## WHAT YOU HAVE TO DO
From the records, return each line that has the word "penv" in it.

## SUPPLIED RECORDS

Example buildUrl_client_paths :
  buildUrl (mkProcessEnv (Some "http://a/") None) "/notes" = "http://a/notes" /\
  buildUrl (mkProcessEnv None None) "/api/notes/7" = "/api/notes/7".
Proof. split; reflexivity. Qed.

Example buildUrl_sample :
  buildUrl (mkProcessEnv (Some "") (Some "https://api.example.org//")) "notes/7"
  = "https://api.example.org/notes/7".
Proof. reflexivity. Qed.

(** ** Responses *)

Lemma prefix_append (a b : string) : String.prefix a (String.append a b) = true.
Proof.
  induction a as [|c a IH]; simpl; [destruct b; reflexivity|].
  destruct (Ascii.ascii_dec c c) as [_|N]; [exact IH|congruence].
Qed.

Lemma string_append_assoc (a b c : string) :
  String.append (String.append a b) c = String.append a (String.append b c).
Proof.
  induction a as [|x a IH]; [reflexivity|].
  change (String x (String.append (String.append a b) c)
          = String x (String.append a (String.append b c))).
  f_equal. exact IH.
Qed.

Section TransportProperties.
Variable JSON_parse : string -> Completion jsval.
Variable JSON_stringify : jsval -> string.

(** X3: A response whose status is outside 2xx always makes [request]
    throw, also when its body cannot be read: the error carries the status,
    and its message starts with [Request failed (status]. *)
Theorem parseJsonOrThrow_rejects_non_2xx (r : Response) :
  ok r = false ->
  let err := httpError JSON_parse JSON_stringify r in
  parseJsonOrThrow JSON_parse JSON_stringify r = Abrupt err /\
  settle JSON_parse JSON_stringify (Responded r) = Rejected err /\
  getProp err "status" = JNum (status r) /\
  exists msg, getProp err "message" = JStr msg /\
    String.prefix (String.append "Request failed (" (ToString (JNum (status r)))) msg = true.
Proof.
  intros Hok err. subst err. unfold settle, parseJsonOrThrow. rewrite Hok. simpl.
  split; [reflexivity|]. split; [reflexivity|]. split; [reflexivity|].
  unfold httpError. cbv zeta.
  match goal with
  | |- context [if ?c then _ else _] => destruct c
  end; eexists; (split; [reflexivity|]); rewrite <- string_append_assoc; apply prefix_append.
Qed.

Lemma parse_non_json (r : Response) :
  ok r = true ->
  status r = 204 \/ isJson r = false ->
  exists v,
    parseJsonOrThrow JSON_parse JSON_stringify r = Normal v /\
    (v = JNull \/ v = JObj (<["raw" := JStr (bodyText r)]> ∅)) /\
    listShape v = [] /\
    isNullish (prop (normalizeNote (v ||| JObj ∅)) "id") = true.
Proof.
  intros Hok Hshape. unfold parseJsonOrThrow. rewrite Hok. simpl.
  destruct (Z.eqb_spec (status r) 204) as [E|E].
  - exists JNull. auto.
  - destruct Hshape as [H|H]; [contradiction|]. rewrite H.
    destruct (negb (String.eqb (bodyText r) "")); eexists; split; try reflexivity; auto.
Qed.

(** X4: A 2xx response that is a 204, or that does not announce JSON,
    never makes [request] throw, whatever its body: it resolves with [null]
    or with the text wrapped as [{ raw }], a value in which [listNotes]
    finds no note and normalization no id. *)
Theorem parseJsonOrThrow_tolerates_non_json (r : Response) :
  ok r = true ->
  status r = 204 \/ isJson r = false ->
  exists v,
    parseJsonOrThrow JSON_parse JSON_stringify r = Normal v /\
    (v = JNull \/ v = JObj (<["raw" := JStr (bodyText r)]> ∅)) /\
    listShape v = [] /\
    isNullish (prop (normalizeNote (v ||| JObj ∅)) "id") = true.
Proof. apply parse_non_json. Qed.

(** X5: When the primary path answers [listNotes] with such a
    response (a web page, say), the list is empty and the alternate path
    is never requested. *)
Theorem listNotes_keeps_non_json_primary
    (penv : ProcessEnv) (fetch : list Event -> string -> Request -> FetchResult)
    (user : list Event -> string -> bool) (tr : list Event) (st : State) (r : Response) :
  fetch tr (buildUrl penv "/notes") (GET "/notes") = Responded r ->
  ok r = true ->
  status r = 204 \/ isJson r = false ->
  exists v,
    run listNotes (overFetch JSON_parse JSON_stringify penv fetch user) tr st =
    (Normal [], (tr ++ [Requested (GET "/notes") (Resolved v)])%list, st).
Proof.
  intros Hfetch Hok Hshape.
  destruct (parse_non_json r Hok Hshape) as (v & Hv & _ & Hlist & _).
  exists v. rewrite run_listNotes. unfold attemptTwice, overFetch. cbn [respond path GET].
  rewrite Hfetch. unfold settle. rewrite Hv, Hlist. reflexivity.
Qed.
End TransportProperties.

(** ** Candidates and paths *)

(** X6: [updateNote] and [deleteNote] request the primary
    path first and stop there when it resolves; otherwise they request the
    alternate once and complete as it does, with its error when it fails
    too.  They never change the state. *)
Theorem updateNote_deleteNote_try_in_order
    (id note : jsval) (encoded : string) (env : Env) (tr : list Event) (st : State) :
  encodeURIComponent id = Normal encoded ->
  (let r1 := PUT "/notes" encoded note in
   let r2 := PUT "/api/notes" encoded note in
   run (updateNote id note) env tr st =
   match respond env tr r1 with
   | Resolved d => (Normal d, (tr ++ [Requested r1 (Resolved d)])%list, st)
   | Rejected e1 =>
       let tr1 := (tr ++ [Requested r1 (Rejected e1)])%list in
       match respond env tr1 r2 with
       | Resolved d => (Normal d, (tr1 ++ [Requested r2 (Resolved d)])%list, st)
       | Rejected e2 => (Abrupt e2, (tr1 ++ [Requested r2 (Rejected e2)])%list, st)
       end
   end) /\
  (let r1 := DELETE "/notes" encoded in
   let r2 := DELETE "/api/notes" encoded in
   run (deleteNote id) env tr st =
   match respond env tr r1 with
   | Resolved d => (Normal d, (tr ++ [Requested r1 (Resolved d)])%list, st)
   | Rejected e1 =>
       let tr1 := (tr ++ [Requested r1 (Rejected e1)])%list in
       match respond env tr1 r2 with
       | Resolved d => (Normal d, (tr1 ++ [Requested r2 (Resolved d)])%list, st)
       | Rejected e2 => (Abrupt e2, (tr1 ++ [Requested r2 (Rejected e2)])%list, st)
       end
   end).
Proof.
  intros Henc. rewrite run_updateNote, run_deleteNote. unfold attemptEncoded, attemptTwice.
  rewrite Henc. cbv zeta. split.
  - destruct (respond env tr _) as [d|e1]; [reflexivity|].
    destruct (respond env _ _) as [d|e2]; reflexivity.
  - destruct (respond env tr _) as [d|e1]; [reflexivity|].
    destruct (respond env _ _) as [d|e2]; reflexivity.
Qed.

(** X7: When the primary path accepts the note, [createNote] returns
    its answer after that single request: the note is not posted again. *)
Theorem createNote_primary_success_posts_once
    (note created : jsval) (env : Env) (tr : list Event) (st : State) :
  respond env tr (POST "/notes" note) = Resolved created ->
  run (createNote note) env tr st =
  (Normal created, (tr ++ [Requested (POST "/notes" note) (Resolved created)])%list, st).
Proof.
  intros H. rewrite run_createNote. unfold attemptTwice. rewrite H. reflexivity.
Qed.

Lemma hexDigit_code (k : N) :
  (k < 16)%N -> N_of_ascii (hexDigit k) = (if N.ltb k 10 then 48 + k else 55 + k)%N.
Proof.
  intros Hk. unfold hexDigit. apply N_ascii_embedding.
  destruct (N.ltb_spec k 10); lia.
Qed.

Lemma hexDigit_inj (a b : N) : (a < 16)%N -> (b < 16)%N -> hexDigit a = hexDigit b -> a = b.
Proof.
  intros Ha Hb H. apply (f_equal N_of_ascii) in H.
  rewrite !hexDigit_code in H by assumption.
  destruct (N.ltb_spec a 10), (N.ltb_spec b 10); lia.
Qed.

Lemma percentEncode_inj (c1 c2 : ascii) :
  hexDigit (N_of_ascii c1 / 16) = hexDigit (N_of_ascii c2 / 16) ->
  hexDigit (N_of_ascii c1 mod 16) = hexDigit (N_of_ascii c2 mod 16) ->
  c1 = c2.
Proof.
  intros Hh Hl.
  pose proof (N_ascii_bounded c1) as B1. pose proof (N_ascii_bounded c2) as B2.
  apply hexDigit_inj in Hh;
    [|apply N.Div0.div_lt_upper_bound; lia|apply N.Div0.div_lt_upper_bound; lia].
  apply hexDigit_inj in Hl; [|apply N.mod_lt; lia|apply N.mod_lt; lia].
  rewrite <- (ascii_N_embedding c1), <- (ascii_N_embedding c2). f_equal.
  rewrite (N.div_mod (N_of_ascii c1) 16), (N.div_mod (N_of_ascii c2) 16) by lia.
  rewrite Hh, Hl. reflexivity.
Qed.
(** A run of the generator [respond] to its end: the values it yields, in
    order, and the value it returns, if it returns one. *)
Definition respond (user_message : string) (history : chat)
    (db : option FAISS) (embeddings : option Embeddings)
    (llm_pipeline : option Pipeline)
  : io (list chat * option chat) :=
  if negb (all_loaded db embeddings llm_pipeline) then
    ret ([], Some (history ++ [Msg "assistant" NOT_READY])%list)
  else
    let searching :=
      (history ++ [Msg "user" user_message; Msg "assistant" SEARCHING])%list in
    final <-
      try_except
        (result <- run_rag_pipeline user_message db llm_pipeline 5;;
         let (answer, retrieved_docs) := result in
         let final_message_content := answer ++ sources_text retrieved_docs in
         ret (history ++ [Msg "user" user_message;
                          Msg "assistant" final_message_content])%list)
        (fun e =>
           print ("Error during RAG response generation: " ++ Rag.message e);;
           ret (history ++ [Msg "user" user_message;
                            Msg "assistant" INTERNAL_ERROR])%list);;
    ret ([searching; final], None).

(** Every character of the text that is a mark (satisfies [mark]) has a
    backslash just before it; [escaped] tells whether the character before
    the text is one. *)
Fixpoint marks_escaped (mark : ascii -> bool) (escaped : bool)
    (l : list ascii) : bool :=
  match l with
  | [] => true
  | c :: l' =>
      (if mark c then escaped else true)
      && marks_escaped mark (Re.is_char backslash c) l'
  end.

(** [*] or [_], the characters Markdown reads as emphasis. *)
Definition emphasis (c : ascii) : bool :=
  Re.is_char star c || Re.is_char underscore c.
(** * chessEval: the photographed-board pipelines

    A shallow embedding of the position post-processing code
    ([netlify/functions/board-to-fen.js], [src/app.js]) and of the
    bleed-removal image filter ([src/app.js]), with the properties the
    specification states about them.

    Conventions.
    - A JavaScript string is a [string]; an array of strings is a
      [list string]; [a[i]] is the list lookup [a !! i], where [None]
      stands for [undefined].
    - A JavaScript number is a rational ([Q]) wherever the code computes
      with fractions, and an integer ([Z]) where it holds an index.  The
      values compared in the orientation heuristic are half-integers and
      quotients of small counts, which binary64 separates from the
      thresholds 1.5 and 0.65 the way exact arithmetic does; the rounding
      of the image filter's intermediate values is not modelled.
    - A thrown exception is the [Throw] branch of [result]. *)

From Stdlib Require Import Ascii String ZArith QArith Qround Qminmax Lia Lqa Permutation.
From stdpp Require Import base list strings gmap.

(** ** JavaScript primitives used by the code *)

Module JS.

(** [s.split(sep)] with a one-character separator: never empty. *)
Fixpoint split (sep : ascii) (s : string) : list string :=
  match s with
  | EmptyString => [EmptyString]
  | String c r =>
      if Ascii.eqb c sep then EmptyString :: split sep r
      else match split sep r with
           | h :: t => String c h :: t
           | [] => [String c EmptyString]
           end
  end.

(** [a.join(sep)] *)
Fixpoint join (sep : string) (a : list string) : string :=
  match a with
  | [] => EmptyString
  | x :: r =>
      match r with
      | [] => x
      | _ :: _ => x +:+ sep +:+ join sep r
      end
  end.

(** [s.includes(c)] with a one-character needle. *)
Fixpoint includes (c : ascii) (s : string) : bool :=
  match s with
  | EmptyString => false
  | String d r => Ascii.eqb d c || includes c r
  end.

(** [s[i]] *)
Fixpoint charAt (s : string) (i : nat) : option ascii :=
  match s, i with
  | EmptyString, _ => None
  | String c _, O => Some c
  | String _ r, S j => charAt r j
  end.

(** [c.repeat(n)] for a one-character string. *)
Fixpoint repeat (c : ascii) (n : nat) : string :=
  match n with
  | O => EmptyString
  | S k => String c (repeat c k)
  end.

(** [a.findIndex(p)]: the first index whose element satisfies [p],
    [-1] when there is none. *)
Fixpoint findIndexFrom {A} (p : A -> bool) (i : Z) (a : list A) : Z :=
  match a with
  | [] => (-1)%Z
  | x :: r => if p x then i else findIndexFrom p (i + 1)%Z r
  end.

Definition findIndex {A} (p : A -> bool) (a : list A) : Z :=
  findIndexFrom p 0%Z a.

(** [a[i] = v].  Writing past the end lengthens the array; the holes
    this leaves are rendered as empty strings by [join], the only use
    the code makes of the array afterwards. *)
Definition arraySet (a : list string) (i : nat) (v : string) : list string :=
  if (i <? length a)%nat then <[i:=v]> a
  else a ++ replicate (i - length a) EmptyString ++ [v].

(** The character classes of the regular expressions in the code. *)
Definition isDigit (c : ascii) : bool :=
  let n := nat_of_ascii c in (48 <=? n)%nat && (n <=? 57)%nat.
Definition isUpper (c : ascii) : bool :=
  let n := nat_of_ascii c in (65 <=? n)%nat && (n <=? 90)%nat.
Definition isLower (c : ascii) : bool :=
  let n := nat_of_ascii c in (97 <=? n)%nat && (n <=? 122)%nat.

(** [parseInt(d, 10)] on a one-digit string. *)
Definition digitValue (c : ascii) : nat := nat_of_ascii c - 48.
(** * History manager of the video-forensics pipeline

    A shallow embedding of [history_manager.py] (class [HistoryManager]):
    the JSON history file, the per-analysis artifact folders, the HTML
    report renderer and the ZIP export, followed by the properties of the
    record lifecycle that the specification states.

    Conventions of the embedding.
    - Values that travel through [json.dump]/[json.load] are kept as JSON
      values ([json]); a Python [dict] is an association list in insertion
      order, with [dict_set] overwriting in place as Python does.
    - Text is a [String.string], a sequence of bytes; lengths and slices
      count bytes.
    - A file holds either text that [json.load] parses ([JsonText], kept
      as the parsed value) or text that it rejects ([NotJson]).
    - Paths are [pathlib] part lists; the file system is a finite map from
      paths to nodes.  Neither the working directory nor [..] nor links
      are resolved: two part lists are two files.
    - Methods run in a state-and-exception monad over the [world]: file
      system, SQLite table, the entropy behind [uuid.uuid4] and the clock
      behind [datetime.now]. *)

From Stdlib Require Import ZArith String Ascii List Floats.
From stdpp Require Import base gmap strings list fin_maps pretty.

Set Warnings "-register-all".
Local Open Scope string_scope.
Local Open Scope Z_scope.

(** ** JSON values and the Python operations applied to them *)

Inductive json : Type :=
| JNull
| JBool (b : bool)
| JInt (n : Z)
| JFloat (f : float)
| JStr (s : string)
| JList (l : list json)
| JDict (d : list (string * json)).

Abbreviation pydict := (list (string * json)).

(** Exceptions that the module can meet. *)
Inductive exn : Type :=
| AttributeError | TypeError | KeyError | ValueError
| JSONDecodeError
| FileNotFoundError | FileExistsError | IsADirectoryError
| NotADirectoryError | PermissionError | SameFileError
| IntegrityError | InterfaceError.

Inductive res (A : Type) : Type :=
| Ok (a : A)
| Raise (e : exn).
Arguments Ok {A} a.
Arguments Raise {A} e.

Definition res_bind {A B} (r : res A) (k : A -> res B) : res B :=
  match r with Ok a => k a | Raise e => Raise e end.

Notation "'let?' x ':=' r 'in' k" := (res_bind r (fun x => k))
  (at level 10, x pattern, r at level 100, k at level 200).

(** The empty string and the double quote, named. *)
Definition nil_str : string := EmptyString.
Definition dq : string := String (ascii_of_nat 34) EmptyString.

(** [d\[k\]] and [d.get(k)] on a dict: the first binding of [k]. *)
Fixpoint dict_lookup {V} (d : list (string * V)) (k : string) : option V :=
  match d with
  | [] => None
  | (k', v) :: d' => if String.eqb k' k then Some v else dict_lookup d' k
  end.

(** [d\[k\] = v]: overwrite where the key stands, else append. *)
Fixpoint dict_set {V} (d : list (string * V)) (k : string) (v : V)
  : list (string * V) :=
  match d with
  | [] => [(k, v)]
  | (k', v') :: d' =>
      if String.eqb k' k then (k', v) :: d' else (k', v') :: dict_set d' k v
  end.

(** [bool(x)]. *)
Definition truthy (x : json) : bool :=
  match x with
  | JNull => false
  | JBool b => b
  | JInt n => negb (n =? 0)
  | JFloat f => negb (PrimFloat.eqb f 0%float)
  | JStr s => negb (String.eqb s nil_str)
  | JList l => match l with [] => false | _ => true end
  | JDict d => match d with [] => false | _ => true end
  end.

(** [x.get(k, default)]: only a dict has the method. *)
Definition py_get (x : json) (k : string) (default : json) : res json :=
  match x with
  | JDict d => Ok (match dict_lookup d k with Some v => v | None => default end)
  | _ => Raise AttributeError
  end.

(** [x\[k\]] with a string key. *)
Definition py_item (x : json) (k : string) : res json :=
  match x with
  | JDict d => match dict_lookup d k with Some v => Ok v | None => Raise KeyError end
  | _ => Raise TypeError
  end.

(** [x == s] for a string [s]. *)
Definition py_eq_str (x : json) (s : string) : bool :=
  match x with JStr t => String.eqb t s | _ => false end.

Fixpoint chars (s : string) : list json :=
  match s with
  | EmptyString => []
  | String c s' => JStr (String c EmptyString) :: chars s'
  end.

## ANSWER BOX
    (penv : ProcessEnv) (fetch : list Event -> string -> Request -> FetchResult)
  fetch tr (buildUrl penv "/notes") (GET "/notes") = Responded r ->
    run listNotes (overFetch JSON_parse JSON_stringify penv fetch user) tr st =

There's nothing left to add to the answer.